What Happens If You Choose The Wrong Term Paper Structure
There are many different paper structures out there. You might use a different structure for a persuasive essay compared to a research paper or a literature review. Almost all of the structures are similar in that they have an introduction of sorts, a body, a conclusion, and reference page or works cited of some sort.
Every institution will provide students with the structure they need to follow for their term paper. Some teachers may change the structure after you have started writing, while others failed to provide it in a timely fashion leaving you having selected the wrong term paper structure. Still, other times you just dove right in and ended up using the wrong term paper structure from the get-go.
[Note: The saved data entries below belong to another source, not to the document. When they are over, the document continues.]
(* ===== verification/Push.v ===== *)
(** * The push service's wire protocol

    [push/protocol.rs] of opennow-core: the protobuf reader and writer, the
    requests of the MCS protocol, the messages it answers with, and the framing
    of the byte stream ([FrameReader]).  A [String] is its UTF-8 bytes; the
    version of the package is an argument. *)

From stdpp Require Import strings pretty.
From Stdlib Require Import Strings.String.
From S2P Require Import Prelude Text.

Inductive PushError :=
  | UnsupportedProtocolVersion | InvalidFrameSize | OversizedFrame
  | FrameEnded | OversizedInteger | InvalidInteger | OversizedField | InvalidText | UnsupportedFieldType.

Definition MCS_VERSION : Z := 41.
Definition TAG_HEARTBEAT_PING : Z := 0.
Definition TAG_HEARTBEAT_ACK : Z := 1.
Definition TAG_LOGIN_REQUEST : Z := 2.
Definition TAG_LOGIN_RESPONSE : Z := 3.
Definition TAG_CLOSE : Z := 4.
Definition TAG_IQ_STANZA : Z := 7.
Definition TAG_DATA_MESSAGE_STANZA : Z := 8.
Definition STREAM_ACK_EXTENSION_ID : Z := 13.
Definition IQ_TYPE_SET : Z := 1.
Definition AUTH_SERVICE_ANDROID_ID : Z := 2.
Definition WIRE_VARINT : Z := 0.
Definition WIRE_FIXED64 : Z := 1.
Definition WIRE_LENGTH : Z := 2.

Record CheckinRequest := { req_android_id : option Z; req_security_token : option Z }.
Record CheckinResponse := { android_id : option Z; security_token : option Z }.
Record LoginResponse := { error_code : option Z; heartbeat_interval_ms : option Z }.
Record DataMessage := {
  from : list u8;
  category : list u8;
  app_data : list (list u8 * list u8);
  persistent_id : option (list u8);
  raw_data : option (list u8);
  immediate_ack : bool
}.
Inductive Frame :=
  | HeartbeatPing | HeartbeatAck | LoginResponseFrame (response : LoginResponse)
  | DataMessageFrame (message : DataMessage) | CloseFrame | OtherFrame.

(** ** Writing *)

(** The loop of [write_varint]: a [u64] has at most ten groups of seven bits. *)
Fixpoint varint_loop (fuel : nat) (value : Z) : list u8 :=
  let byte := Z.land value 0x7f in
  let value := Z.shiftr value 7 in
  if value =? 0 then [z2b byte] else
  match fuel with
  | O => []
  | S fuel => z2b (Z.lor byte 0x80) :: varint_loop fuel value
  end.
Definition write_varint (value : Z) (out : list u8) : list u8 := out ++ varint_loop 9 value.

Definition write_tag (field wire : Z) (out : list u8) : list u8 := write_varint (Z.lor (as_u64 (Z.shiftl field 3)) wire) out.
Definition write_varint_field (field value : Z) (out : list u8) : list u8 := write_varint value (write_tag field WIRE_VARINT out).
Definition write_bool (field : Z) (value : bool) (out : list u8) : list u8 := write_varint_field field (Z.b2z value) out.
Definition write_bytes (field : Z) (value : list u8) (out : list u8) : list u8 :=
  write_varint (zlen value) (write_tag field WIRE_LENGTH out) ++ value.
Definition write_string (field : Z) (value : list u8) (out : list u8) : list u8 := write_bytes field value out.
Definition write_fixed64 (field value : Z) (out : list u8) : list u8 := write_tag field WIRE_FIXED64 out ++ to_le_bytes 8 value.
Definition write_setting (name value : list u8) (out : list u8) : list u8 :=
  let setting := write_string 1 name [] in
  let setting := write_string 2 value setting in
  write_bytes 8 setting out.

Definition write_frame (versioned : bool) (tag : Z) (payload : list u8) : list u8 :=
  let frame := if versioned then [z2b MCS_VERSION] else [] in
  let frame := frame ++ [z2b tag] in
  write_varint (zlen payload) frame ++ payload.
If you find that you have selected the wrong term paper structure, you can fix it. Don’t despair! Fixing your term paper and changing the structure is thankfully just cosmetic. You won’t often have to change anything in the body of the text, save for an extra title page or something depending on which incorrect structure you used. The process of fixing this error is merely time consuming and meticulous.
Whatever structure you used, you should make sure you have the correct structure in front of you. Follow this to the letter. Start with the title page. Change this and re-format it as necessary. There are different requirements for APA formatting versus MLA or Chicago, so make sure that you ask what format the university or teacher requires before you start editing. This will save you time.
After you have fixed your title page, add your abstract if it is necessary and you don’t have it already. Some papers will require an abstract and others won’t. This is why it is important to have a copy of your required term paper structure with you as you go through and fix the mistakes. The next item to tackle is your introduction. So long as you wrote a decent paper, there should be no reason you will need to change the language or the content, just the placement or length. Some structures require a short introduction while others may require something longer than what you have.
The next step is adding a methods section if it is required, listing the results, and including your discussion. If you wrote a body and failed to divide it properly, you can just find a good breaking point where you listed the steps you took and add the sub-headings for methods, then add the subheadings for results after your findings. Obviously, this is contingent upon whether your institution structure requires either of these sections.
In the end, wrap up your conclusion and include any revised references, in-text citations, appendices, tables, and graphs.